Pets are often our first true love. They are a constant and offer us an unconditional stream of affection. They ease us through the time between human relationships, after all the break-ups, after all the trials of trysts gone awry. Pets ride shotgun on our journey through life and our imperfect quest to find “the one.”
Colloquially known as man’s best friend, it only stands to reason they should be man’s best man also, right?
When it comes to including your furry favorite in the big day, there are some things to consider. A good place to start is finding out whether your chosen venue allows pets and any applicable rules. If you plan to pronounce husband and wife al fresco, said rules may be a bit more lax. Next, spend some serious evaluative time on your dog’s temperament. Are they at all unpredictable in new situations or around new people? Do they obey basic commands? Are they known to be a sneaky food-stealer, a jumper or an affectionate face-kisser? There’s nothing like Lucy from “Peanuts” proclaiming, “Blech! My lips touched dog lips! Poison! Dog lips! Blech!” to ruin the moment.
Decide what role you want your pup to play. Perhaps they can escort the bride down the aisle or stand in as the “Dog of Honor” alongside other attendants during the ceremony. If you have a particularly well-behaved pup, let him be the ring bearer, carrying a satchel either around his neck or in his mouth. However, like other youthful ring bearers, it’s probably best if the actual symbols of commitment are tucked safely on board the bride and groom instead or in the hands of trustworthy attendants. A furry feminine can fill the role of flower girl by adorning her with a garland of on-theme blossoms.
Reesie Douthat and her husband, Alex, had three dogs and two horses in their 2020 wedding, which was profiled in NRV Magazine’s Jan-Feb 2021 issue. “We chose to have our animals in the wedding because they are a huge part of both of us. We have always been animal lovers.”
No matter what, it is certain you will want some evidence of the shenanigans. Give the photographer an early heads-up that you plan to include your pet in the special day. Decide exactly what shots you want and take care of the ones that include your canine first. You might consider hiring a photographer who has special experience with animals, as they are sure to have some creative suggestions of their own.
When Phillip and April Vaught got married 18 years ago, they definitely wanted Sky, their 5-year-old Dalmation with them. “we couldn’t have her in the church at the ceremony,” Phillip relates, “but she was waiting for us at the outdoor reception. She got in all the photos we could get her into wearing a dog collar tiara and veil.” The dog had been along for most of their more than five years’ dating, living with one of them or the other along the way.
Now it’s time to have fun with all the little details. Marthastewart.com suggests: “Name a cocktail after the dog or incorporate a photo into decor elements, like drink stirrers.” If you plan to have a head table with the wedding party, set up a ground-level “table” feast for the pup. Serve dog-shaped cookies as wedding favors or prepare actual ‘doggie bags’ of canine treats for guests to take home. Countryliving.com suggests printing out pictures of your four-legged friend with different numbers around their neck, then frame them to use as table numbers.
Another good message on a dog can be: “I Do, Too.” Take a picture of the dog with a “Thank You” sign and use it to print thank you notes after all the ceremonial dust has settled.
Overall, it’s best if your pet is a warm-hearted addition to the wedding festivities, not a stressful distraction. And it’s probably a good idea if they are seen and not heard (ahem, kind of like children). Consider giving someone the honored role of being the pet handler whose job it is to assure the animal is not neglected or overwhelmed, gets food, water and basic care when the bride and groom are otherwise engaged.
Wedding days contain a lot of moving parts. And like most “best laid plans,” things can go wrong and probably will. It’s important to remain flexible and laugh with the punches, easily switching gears when necessary.

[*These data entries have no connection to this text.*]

(** [build_extra] on keyword arguments whose [model_kwargs] is a dictionary
    [kw], or is not given ([kw] empty). *)
Lemma build_extra_moves data kw log :
  NoDup (Dict.keys data) ->
  default (PyDict []) (Dict.get data "model_kwargs") = PyDict kw ->
  match build_extra other_fields data log with
  | (log', Returns values) =>
      log' = log ++ warnings other_fields (Dict.keys data) /\
      (forall k, k ∈ Dict.keys data -> k ∉ F -> Dict.has kw k = false) /\
      exists kw', Dict.get values "model_kwargs" = Some (PyDict kw') /\
        (forall k, k ∈ Dict.keys data -> k ∉ F ->
           Dict.get values k = None /\ Dict.get kw' k = Dict.get data k) /\
        (forall k, ~ (k ∈ Dict.keys data /\ k ∉ F) -> Dict.get kw' k = Dict.get kw k)
  | (log', Raises e) =>
      exists first, e = supplied_twice first /\
        first ∈ Dict.keys data /\ (first ∉ F) /\ Dict.has kw first = true
  | (_, Unfinished) => False
  end.
Proof.
  intros Hkeys Hkw. rewrite build_extra_run, Hkw.
  pose proof (loop_moves (Dict.keys data) data kw log Hkeys Hkeys (fun k Hk => Hk)) as H.
  destruct (loop _ _ _ _) as [log' [moved|e|]]; [|done..].
  destruct H as (Hlog & Hfree & kw' & Hkw' & Hmoved & Hkept).
  split; [done|]. split; [done|].
  exists kw'. rewrite Hkw', DictFacts.get_set_eq. split; [done|]. split.
  - intros k Hk Hout. destruct (Hmoved k Hk Hout) as [Hk1 Hk2]. split; [|done].
    rewrite DictFacts.get_set_ne; [done|].
    intros <-. apply Hout, declared_in_F. tauto.
  - intros k Hk. by apply Hkept.
Qed.

Variable environ : gmap string string.

#[local] Abbreviation new := (construct other_fields fields environ).

Lemma construct_run data log :
  new data log =
    match build_extra other_fields data log with
    | (log', Returns values) =>
        let checked := validate_fields fields values in
        match validate_environment environ checked.1 with
        | Ok values' =>
            match checked.2 with
            | [] => (log', outcome_of (instantiate values'))
            | errors => (log', Raises (ValidationError errors))
            end
        | Raise e => (log', Raises (ValidationError (checked.2 ++ [e])))
        end
    | (log', Raises e) => (log', Raises (ValidationError [e]))
    | (log', Unfinished) => (log', Unfinished)
    end.
Proof.
  unfold construct.
  destruct (build_extra _ _ _) as [log' [values|e|]]; [|done..].
  cbn zeta. destruct (validate_environment _ _) as [values'|e]; cbn [fst snd].
  - destruct (validate_fields fields values).2; [|done]. by rewrite lift_run.
  - by destruct ((validate_fields fields values).2 ++ [e]) eqn:E;
      [apply app_eq_nil in E as [_ ?]|].
Qed.

(** Construction logs warnings and does nothing else to the outside. *)
Lemma construct_effects data log :
  exists records,
    (new data log).1 = log ++ records /\ count is_http records = 0%nat.
Proof.
  destruct (build_extra_effects data log) as (records & Hlog & Hhttp & _).
  exists records. split; [|done]. rewrite <- Hlog, construct_run.
  destruct (build_extra _ _ _) as [log' [values|e|]]; [|done..].
  cbn zeta. destruct (validate_environment _ _); [|done].
  by destruct (validate_fields fields values).2.
Qed.

Lemma instantiate_reads values self :
  instantiate values = Ok self ->
  Dict.get values "model_kwargs" = Some (PyDict (model_kwargs self)) /\
  Dict.get values "stochasticai_api_key" =
    Some (match stochasticai_api_key self with Some k => PyStr k | None => PyNone end).
Proof.
  unfold instantiate.
  destruct (Dict.get values "model_id") as [[]|]; try done.
  destruct (Dict.get values "model_kwargs") as [[]|]; try done.
  destruct (Dict.get values "stochasticai_api_key") as [[]|]; try done.
  all: by intros [= <-].
Qed.

(** What stands behind an object that was constructed. *)
Lemma construct_returns data log log' self :
  new data log = (log', Returns self) ->
  exists values values',
    build_extra other_fields data log = (log', Returns values) /\
    validate_environment environ (validate_fields fields values).1 = Ok values' /\
    instantiate values' = Ok self.
Proof.
  rewrite construct_run.
  destruct (build_extra _ _ _) as [log1 [values|e|]]; [|done..].
  cbn zeta. destruct (validate_environment _ _) as [values'|e] eqn:Henv; [|done].
  destruct (validate_fields fields values).2; [|done].
  destruct (instantiate values') as [obj|e] eqn:E; [|done].
  intros [= <- <-]. by exists values, values'.
Qed.

(** A constructed object has the [model_kwargs] that [build_extra] left. *)
Lemma constructed_model_kwargs data log log' self :
  new data log = (log', Returns self) ->
  exists values,
    build_extra other_fields data log = (log', Returns values) /\
    forall kw', Dict.get values "model_kwargs" = Some (PyDict kw') ->
                model_kwargs self = kw'.
Proof.
  intros (values & values' & Hbuild & Henv & Hnew)%construct_returns.
  exists values. split; [done|]. intros kw' Hkw'.
  apply instantiate_reads in Hnew as [Hread _].
  unfold validate_environment in Henv.
  destruct (get_from_dict_or_env _ _ _ _) as [key|e]; [|done].
  injection Henv as <-.
  rewrite DictFacts.get_set_ne in Hread by done.
  rewrite (keeps_model_kwargs fields values kw' Hkw') in Hread. by injection Hread.
Qed.

Lemma warned field_names field_name :
  field_name ∈ field_names -> field_name ∉ F ->
  LogWarning (transfer_warning field_name) ∈ warnings other_fields field_names.
Proof.
  intros Hin Hout. unfold warnings. apply list_elem_of_In.
  apply (in_map (fun k => LogWarning (transfer_warning k))), filter_In.
  split; [by apply list_elem_of_In | by apply unrecognized_spec].
Qed.

End ConstructionFacts.

(** ** The plain field stage *)

Lemma plain_keeps_model_kwargs values kw :
  Dict.get values "model_kwargs" = Some (PyDict kw) ->
  Dict.get (plain_validate_fields values).1 "model_kwargs" = Some (PyDict kw).
Proof.
  intros H. unfold plain_validate_fields.
  assert (Dict.get
    (match Dict.get values "stochasticai_api_key" with
     | Some (PyStr _) | Some PyNone => (values, [])
     | None => (Dict.set values "stochasticai_api_key" PyNone, [])
     | Some _ => (Dict.remove values "stochasticai_api_key", [TypeError])
     end).1 "model_kwargs" = Some (PyDict kw)) as Hkey.
  { destruct (Dict.get values "stochasticai_api_key") as [[]|]; cbn [fst];
      by rewrite ?DictFacts.get_set_ne, ?DictFacts.get_remove_ne. }
  by destruct (Dict.get values "model_id") as [[]|].
Qed.

Lemma plain_keeps_api_key values k :
  Dict.get values "stochasticai_api_key" = Some (PyStr k) ->
  Dict.get (plain_validate_fields values).1 "stochasticai_api_key" = Some (PyStr k).
Proof.
  intros H. unfold plain_validate_fields. rewrite H.
  by destruct (Dict.get values "model_id") as [[]|].
Qed.

Lemma plain_defaults_api_key values :
  Dict.get values "stochasticai_api_key" = None \/
  Dict.get values "stochasticai_api_key" = Some PyNone ->
  Dict.get (plain_validate_fields values).1 "stochasticai_api_key" = Some PyNone.
Proof.
  intros H. unfold plain_validate_fields.
  destruct H as [H|H]; rewrite H;
    destruct (Dict.get values "model_id") as [[]|]; cbn [fst];
    by rewrite ?DictFacts.get_set_eq.
Qed.

Definition plain_fields : field_stage :=
  mkFieldStage plain_validate_fields
    plain_keeps_model_kwargs plain_keeps_api_key plain_defaults_api_key.

(** ** Collisions between keywords and [model_kwargs] *)

(** C3, as the code has it.  Let the keyword arguments hold a dictionary
    [kw] for [model_kwargs], or none ([kw] empty).  When a keyword that is
    not a declared field is also a key of [kw], construction fails with a
    [ValidationError] (the configuration error).  In a constructed object
    every keyword that is not a declared field sits in [model_kwargs] with
    its value, under a key [kw] did not hold, and every other key of
    [model_kwargs] holds what [kw] gave it.  Keys of [kw] that are names of
    declared fields are not looked at. *)
Theorem construct_no_collision other_fields fields environ data kw log :
  NoDup (Dict.keys data) ->
  default (PyDict []) (Dict.get data "model_kwargs") = PyDict kw ->
  ((exists k, k ∈ Dict.keys data /\ (k ∉ all_required_field_names other_fields) /\
              Dict.has kw k = true) ->
   exists log' first,
     construct other_fields fields environ data log =
       (log', Raises (ValidationError [supplied_twice first]))) /\
  (forall log' self,
     construct other_fields fields environ data log = (log', Returns self) ->
     (forall k, k ∈ Dict.keys data -> k ∉ all_required_field_names other_fields ->
        Dict.has kw k = false /\ Dict.get (model_kwargs self) k = Dict.get data k) /\
     (forall k, ~ (k ∈ Dict.keys data /\ (k ∉ all_required_field_names other_fields)) ->
        Dict.get (model_kwargs self) k = Dict.get kw k)).
Proof.
  intros Hkeys Hkw.
  pose proof (build_extra_moves other_fields data kw log Hkeys Hkw) as Hmoves.
  split.
  - intros (k & Hk & Hout & Hhas). rewrite construct_run.
    destruct (build_extra _ _ _) as [log' [values|e|]]; [| |done].
    + destruct Hmoves as (_ & Hfree & _). rewrite (Hfree k Hk Hout) in Hhas. done.
    + destruct Hmoves as (first & -> & _). by exists log', first.
  - intros log' self (values & Hbuild & Hself)%constructed_model_kwargs.
    rewrite Hbuild in Hmoves.
    destruct Hmoves as (_ & Hfree & kw' & Hkw' & Hmoved & Hkept).
    rewrite (Hself kw' Hkw').
    split.
    + intros k Hk Hout. split; [auto | by apply Hmoved].
    + done.
Qed.

Lemma construct_no_collision_witness :
  (exists log' first,
     construct ∅ plain_fields ∅ with_foo_twice [] =
       (log', Raises (ValidationError [supplied_twice first]))) /\
  (forall log' self,
     construct ∅ plain_fields ∅ with_temperature [] = (log', Returns self) ->
     Dict.get (model_kwargs self) "temperature" = Some (PyFloat 0.5)).
Proof.
  split.
  - apply (construct_no_collision ∅ plain_fields ∅ with_foo_twice [("foo", PyInt 1)] []).
    + decided.
    + reflexivity.
    + exists "foo". split; [decided|]. split; [decided | reflexivity].
  - intros log' self Hnew.
    destruct (construct_no_collision ∅ plain_fields ∅ with_temperature [] []) as [_ Hobj].
    + decided.
    + reflexivity.
    + destruct (Hobj log' self Hnew) as [Hmoved _].
      destruct (Hmoved "temperature") as [_ ->]; [decided | decided | reflexivity].
Defined.

(** C3, as stated, fails: [model_id] is a declared field supplied
    explicitly and also a key of [model_kwargs], and construction returns an
    object that holds both. *)
Lemma construct_declared_collision :
  "model_id" ∈ all_required_field_names ∅ /\
  Dict.has with_model_id_twice "model_id" = true /\
  exists self,
    construct ∅ plain_fields ∅ with_model_id_twice [] = ([], Returns self) /\
    model_id self = "https://api.stochastic.ai/v1/modelApi/submit/flan-t5" /\
    Dict.get (model_kwargs self) "model_id" = Some (PyInt 1).
Proof.
  split; [decided|]. split; [reflexivity|].
  eexists. split; [by vm_compute|]. split; reflexivity.
Qed.

Lemma supplied_twice_message first :
  str_contains ("Found " +:+ first +:+ " supplied twice.") "supplied twice" = true.
Proof. apply (str_contains_app_r "Found "), str_contains_app_r. reflexivity. Qed.

(** C4.  When the keyword arguments hold a field [foo] that is not a
    declared field and a [model_kwargs] dictionary with the key [foo],
    construction raises a [ValidationError] (the configuration error) that
    wraps the [ValueError] of [build_extra], whose message says a field was
    supplied twice, and names the first keyword in that case, which is [foo]
    when no other keyword is; no object is returned. *)
Theorem construct_supplied_twice other_fields fields environ data kw foo log :
  NoDup (Dict.keys data) ->
  foo ∈ Dict.keys data ->
  foo ∉ all_required_field_names other_fields ->
  Dict.get data "model_kwargs" = Some (PyDict kw) ->
  Dict.has kw foo = true ->
  exists log' first,
    construct other_fields fields environ data log =
      (log', Raises (ValidationError [ValueError ("Found " +:+ first +:+ " supplied twice.")])) /\
    str_contains ("Found " +:+ first +:+ " supplied twice.") "supplied twice" = true /\
    first ∈ Dict.keys data /\
    (first ∉ all_required_field_names other_fields) /\
    Dict.has kw first = true /\
    ((forall k, k ∈ Dict.keys data -> k ∉ all_required_field_names other_fields ->
        Dict.has kw k = true -> k = foo) -> first = foo) /\
    (forall self, construct other_fields fields environ data log <> (log', Returns self)).
Proof.
  intros Hkeys Hfoo Hout Hkw Hhas.
  assert (default (PyDict []) (Dict.get data "model_kwargs") = PyDict kw) as Hkw'
    by by rewrite Hkw.
  pose proof (build_extra_moves other_fields data kw log Hkeys Hkw') as Hmoves.
  assert (Hrun := construct_run other_fields fields environ data log).
  destruct (build_extra _ _ _) as [log' [values|e|]]; [| |done].
  - destruct Hmoves as (_ & Hfree & _). rewrite (Hfree foo Hfoo Hout) in Hhas. done.
  - destruct Hmoves as (first & -> & Hfirst & Hun & Hhas').
    exists log', first. rewrite Hrun.
    split; [done|]. split; [apply supplied_twice_message|].
    split; [done|]. split; [done|]. split; [done|]. split; [auto | done].
Qed.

Reesie Douthat recalls: “My husband’s dog, Newt, was supposed to go down the aisle with him but he was busy getting a stick and came down with me. Then they ideally were supposed to sit with us but with two of them not on a leash that didn’t go as planned. My heeler, Kayleigh, decided she wanted to roll around in the train of my dress. The photographer caught that in a few of her photos! It was quite comical.”

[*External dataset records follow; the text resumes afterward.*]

(** * RecurrenceRule: a shallow embedding of the Coda pack and its helpers

    The development follows the TypeScript sources:
    - [src/utils/string.helpers.ts]  ([capitalize], [escapeControlCodes],
      [unescapeControlCodes]),
    - [src/utils/object.helpers.ts]  ([deleteUndefinedProps]),
    - [src/rrule_converter.ts]       (the four token converters),
    - [src/pack.ts]                  (the formulas built on the rrule engine).

    JavaScript strings are sequences of UTF-16 code units; they are modelled
    as lists of [N].  Exceptions are modelled by an error type and a result
    monad; objects that the code mutates live in an explicit heap.  The
    wall clock, which the engine reads whenever it builds a rule, is an
    argument of every formula that builds one. *)

From Stdlib Require Import ZArith NArith QArith Qminmax Qround Lia.
From stdpp Require Import base option list gmap strings pretty fin_maps.

Set Warnings "-register-all".

Local Open Scope N_scope.

(* ===================================================================== *)
(** ** JavaScript strings *)
(* ===================================================================== *)

Module JS.

(** A string is its list of UTF-16 code units. *)
Abbreviation jsstring := (list N).

(** A source literal, written as a Rocq string of ASCII characters. *)
Definition js (s : string) : jsstring :=
  Ascii.N_of_ascii <$> String.list_ascii_of_string s.

Definition between (lo hi c : N) : bool := (lo <=? c) && (c <=? hi).

(** [String.prototype.toLowerCase].  The table lists ASCII, Latin-1 and the
    only two code units outside them whose lower case contains an ASCII
    letter (U+0130 and the Kelvin sign U+212A).  Every other code unit is
    kept: its lower case, whatever it is, is neither an ASCII character nor
    white space, which is all that the callers below can observe. *)
Definition lowerUnit (c : N) : jsstring :=
  if between 0x41 0x5A c then [c + 32]
  else if between 0xC0 0xDE c && negb (c =? 0xD7) then [c + 32]
  else if c =? 0x130 then [0x69; 0x307]
  else if c =? 0x212A then [0x6B]
  else [c].

Definition toLowerCase (s : jsstring) : jsstring := s ≫= lowerUnit.

(** [String.prototype.toUpperCase], tabled the same way: ASCII, Latin-1
    (sharp s becomes "SS"), and the two code units outside Latin-1 whose
    upper case is a single ASCII letter (dotless i U+0131, long s U+017F).
    Every other code unit is kept: its upper case holds a code unit outside
    ASCII or is one of the ligature expansions FF, FI, FL, FFI, FFL and ST,
    and the only caller looks the result up among the seven frequency
    names, which hold none of these. *)
Definition upperUnit (c : N) : jsstring :=
  if between 0x61 0x7A c then [c - 32]
  else if between 0xE0 0xFE c && negb (c =? 0xF7) then [c - 32]
  else if c =? 0xDF then [0x53; 0x53]
  else if c =? 0xB5 then [0x39C]
  else if c =? 0xFF then [0x178]
  else if c =? 0x131 then [0x49]
  else if c =? 0x17F then [0x53]
  else [c].

Definition toUpperCase (s : jsstring) : jsstring := s ≫= upperUnit.

(** ECMAScript WhiteSpace and LineTerminator code units: what [trim] strips
    and what [\s] matches. *)
Definition isWhiteSpace (c : N) : bool :=
  between 0x09 0x0D c || (c =? 0x20) || (c =? 0xA0) || (c =? 0x1680)
  || between 0x2000 0x200A c || (c =? 0x2028) || (c =? 0x2029)
  || (c =? 0x202F) || (c =? 0x205F) || (c =? 0x3000) || (c =? 0xFEFF).

(** LineTerminator code units: what [.] does not match. *)
Definition isLineTerminator (c : N) : bool :=
  (c =? 0x0A) || (c =? 0x0D) || (c =? 0x2028) || (c =? 0x2029).

Fixpoint dropWhile (p : N → bool) (s : jsstring) : jsstring :=
  match s with
  | [] => []
  | c :: r => if p c then dropWhile p r else s
  end.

Just remember it’s all a new and exciting adventure for your pup, too. Even though you’ve found your forever love, remember they were your furever love, first.

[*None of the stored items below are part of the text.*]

(** C6. [EndSchedule] on a schedule in progress, once the store has
    recorded the completion: whatever the updates of the tasks do, each of
    them is sent to the store in turn, a failing one stops none of those
    after it, the schedules table stays as the completion left it (the
    schedule reads back as "completed"), and the caller gets the updated
    schedule and no error. *)
Theorem EndSchedule_ignores_task_failures
    (conn : psql.Conn) (db db1 : psql.Tables) (id : UUID) (ts : Time)
    (loc : domainSchedule.Location) (tasks : list domainSchedule.Task)
    (s updated : domainSchedule.Schedule) :
  psql.GetScheduleByID conn id db = Ok s ->
  domainSchedule.VisitStatus s = "in_progress" ->
  psql.UpdateSchedule conn id (usecase.end_updates ts loc) db = (db1, Ok updated) ->
  let repo := psql.NewScheduleRepository conn in
  let db2 := usecase.end_task_loop repo tasks db1 in
  di.EndSchedule conn id ts loc tasks db = (db2, Ok updated)
  /\ domainSchedule.VisitStatus updated = "completed"
  /\ psql.schedules db2 = psql.schedules db1
  /\ (exists stored,
         psql.GetScheduleByID conn id db2 = Ok stored
         /\ domainSchedule.VisitStatus stored = "completed"
         /\ domainSchedule.CheckoutTime stored = Some ts)
  /\ (forall before task after,
         tasks = (before ++ task :: after)%list ->
         db2 = usecase.end_task_loop repo after
                 (fst (psql.UpdateTask conn (domainSchedule.TaskID task)
                         (usecase.end_task_updates task)
                         (usecase.end_task_loop repo before db1)))).
Proof.
  intros Hs Hp Hup repo db2.
  split; [eapply usecase_facts.EndSchedule_completes; eassumption |].
  pose proof (end_facts.end_task_loop_schedules conn tasks db1) as Hsch.
  apply psql_facts.UpdateSchedule_Ok in Hup
    as (Hdb1 & row & row' & Hrow & Hrow' & Hfind & ->).
  apply end_facts.end_updates_row in Hrow' as (Hv & Hco & _ & _).
  repeat split.
  - exact Hv.
  - exact Hsch.
  - exists (psql.toDomainMapper (psql.preload db2 row')). repeat split.
    + unfold psql.GetScheduleByID, psql.First_schedule in Hs |- *.
      destruct (psql.Fails conn (psql.SelectSchedule id)); [discriminate Hs |].
      fold repo in Hsch. fold db2 in Hsch. rewrite Hsch, Hfind. reflexivity.
    + exact Hv.
    + exact Hco.
  - intros before task after ->. unfold db2.
    rewrite usecase_facts.end_task_loop_app. reflexivity.
Qed.

(** Schedule 11 of the sample is in progress; of the two task updates the
    first, for the unknown task 99, fails. *)
Lemma EndSchedule_ignores_task_failures_witness :
  exists db2 updated,
    di.EndSchedule sample.conn 11 1800 sample.here
      [ domainSchedule.mkTask 99 11 "" "" "lost" None None 0 0;
        domainSchedule.mkTask 20 11 "" "" "done" (Some true) None 0 0 ]
      sample.db
    = (db2, Ok updated)
    /\ domainSchedule.VisitStatus updated = "completed"
    /\ map psql.Status (psql.tasks db2) = [ "done" ].
Proof.
  eexists. eexists.
  split; [| split].
  - refine (proj1 (EndSchedule_ignores_task_failures sample.conn sample.db _ 11
                     1800 sample.here _ _ _ _ _ _)).
    + vm_compute. reflexivity.
    + vm_compute. reflexivity.
    + vm_compute. reflexivity.
  - vm_compute. reflexivity.
  - vm_compute. reflexivity.
Defined.

(** ** Updating a schedule *)

(** C2, as stated, fails: the user references of the field map are
    checked before the status. Schedule 12 of the sample is completed and
    the sample has no user 99. A field map that asks for "upcoming" and
    names user 99 as the client is turned down with NotFound, not with a
    ValidationError; the handler builds this field map from a request
    with these two fields. *)
Lemma UpdateSchedule_terminal_status_after_user_checks :
  (exists s,
      psql.GetScheduleByID sample.conn 12 sample.db = Ok s
      /\ domainSchedule.VisitStatus s = "completed")
  /\ di.UpdateSchedule sample.conn 12
       {[ "client_user_id" := VUUID 99; "visit_status" := VString "upcoming" ]}
       sample.db
     = (sample.db, Err (AppError "new client user not found" NotFound))
  /\ di.UpdateScheduleHandler sample.conn (Some 12)
       (inr (controller.mkUpdateScheduleRequest 99 Nil "" None "upcoming"))
       sample.db
     = (sample.db,
        controller.CtxError (AppError "new client user not found" NotFound)).
Proof.
  split; [eexists; split; [vm_compute; reflexivity | reflexivity] |].
  split; vm_compute; reflexivity.
Qed.

(** C2, amended. A schedule is completed or cancelled and the field map
    asks, with a string under "visit_status", for another status. Then
    [UpdateSchedule] fails and the store is untouched, so the stored
    visitStatus stays. The error is that of the first check that fails:
    the NotFound "new client user not found" or "new assigned user not
    found" when the map names, as a [uuid.UUID], a user that the lookup
    does not find; otherwise a ValidationError, which reads "invalid
    visit status" for a status that is none of the four labels and
    "cannot change status from completed" or "cannot change status from
    cancelled" for one of them. Asking for the status the schedule
    already has passes the status check: the field map goes to the
    store. *)
Theorem UpdateSchedule_terminal_status
    {St : Type} (repo : domainSchedule.IScheduleRepository St)
    (urepo : domainUser.IUserRepository St)
    (id : UUID) (updates : gmap string Value) (st : St)
    (s : domainSchedule.Schedule) (requested : string) :
  domainSchedule.GetScheduleByID repo id st = Ok s ->
  domainSchedule.VisitStatus s = "completed"
    \/ domainSchedule.VisitStatus s = "cancelled" ->
  updates !! "visit_status" = Some (VString requested) ->
  (requested <> domainSchedule.VisitStatus s ->
   usecase.UpdateSchedule repo urepo id updates st
   = (st,
      Err
        match usecase.check_client_user urepo updates st with
        | Some _ => AppError "new client user not found" NotFound
        | None =>
            match usecase.check_assigned_user urepo updates st with
            | Some _ => AppError "new assigned user not found" NotFound
            | None =>
                if usecase.index_bool usecase.validStatuses requested
                then AppError
                       ("cannot change status from "
                        ++ domainSchedule.VisitStatus s)
                       ValidationError
                else AppError "invalid visit status" ValidationError
            end
        end))
  /\ (usecase.check_client_user urepo updates st <> None <->
      exists u,
        updates !! "client_user_id" = Some (VUUID u)
        /\ is_ok (domainUser.GetByID urepo u st) = false)
  /\ (usecase.check_assigned_user urepo updates st <> None <->
      exists u,
        updates !! "assigned_user_id" = Some (VUUID u)
        /\ is_ok (domainUser.GetByID urepo u st) = false)
  /\ (requested = domainSchedule.VisitStatus s ->
      usecase.check_client_user urepo updates st = None ->
      usecase.check_assigned_user urepo updates st = None ->
      usecase.UpdateSchedule repo urepo id updates st
        = domainSchedule.UpdateSchedule repo id updates st).
Proof.
  intros Hs Hterm Hreq. split; [| split; [| split]].
  - intros Hne. unfold usecase.UpdateSchedule. rewrite Hs.
    unfold usecase.check_client_user at 1.
    destruct (usecase.check_client_user urepo updates st) as [e1 |] eqn:H1.
    { unfold usecase.check_client_user in H1.
      destruct (as_UUID _); [| discriminate H1].
      destruct (domainUser.GetByID urepo _ st); [discriminate H1 |].
      reflexivity. }
    unfold usecase.check_client_user in H1.
    assert (Hc : match as_UUID (updates !! "client_user_id") with
                 | Some clientUserID =>
                     match domainUser.GetByID urepo clientUserID st with
                     | Ok _ => None
                     | Err _ =>
                         Some (NewAppError "new client user not found" NotFound)
                     end
                 | None => None
                 end = None) by exact H1.
    rewrite Hc. clear Hc H1.
    destruct (usecase.check_assigned_user urepo updates st) as [e2 |] eqn:H2.
    { unfold usecase.check_assigned_user in H2.
      destruct (as_UUID _); [| discriminate H2].
      destruct (domainUser.GetByID urepo _ st); [discriminate H2 |].
      injection H2 as <-. reflexivity. }
    unfold usecase.check_visit_status. rewrite Hreq. cbn [as_string].
    destruct (usecase.index_bool usecase.validStatuses requested);
      cbn [negb]; [| reflexivity].
    destruct Hterm as [Ht | Ht]; rewrite Ht in *;
      rewrite (eqb_string_false _ _ Hne); reflexivity.
  - unfold usecase.check_client_user. split.
    + destruct (updates !! "client_user_id") as [[| u | | | | |] |];
        cbn [as_UUID]; try congruence.
      destruct (domainUser.GetByID urepo u st) eqn:Hu; [congruence |].
      intros _. exists u. rewrite Hu. split; reflexivity.
    + intros (u & -> & Hmiss). cbn [as_UUID].
      destruct (domainUser.GetByID urepo u st);
        [discriminate Hmiss | discriminate].
  - unfold usecase.check_assigned_user. split.
    + destruct (updates !! "assigned_user_id") as [[| u | | | | |] |];
        cbn [as_UUID]; try congruence.
      destruct (domainUser.GetByID urepo u st) eqn:Hu; [congruence |].
      intros _. exists u. rewrite Hu. split; reflexivity.
    + intros (u & -> & Hmiss). cbn [as_UUID].
      destruct (domainUser.GetByID urepo u st);
        [discriminate Hmiss | discriminate].
  - intros -> H1 H2. apply (usecase_facts.UpdateSchedule_checked _ _ _ _ _ s);
      try assumption.
    unfold usecase.check_visit_status. rewrite Hreq. cbn [as_string].
    destruct Hterm as [Ht | Ht]; rewrite Ht; reflexivity.
Qed.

“The fact that we got to have the things that mean most to us and represent us was very rewarding. They each have been through so many milestones in our lives,” Reesie concludes.
And should having your dog at the wedding and/or reception not be quite enough to honor his/her faithfulness and loyalty, you can name your first-born after the canine. “Our daughter, Hannah Sky, is now requesting to be called Sky instead of Hannah,” says her mom, as a dog she never met lives on in her name and her parents’ memories.
Nancy S. Moseley is a Blacksburg-based freelance writer who would absolutely consider having her four-legged best friend in her wedding. However, horses (and most animals larger than her) make her nervous. Well, so do weddings for that matter.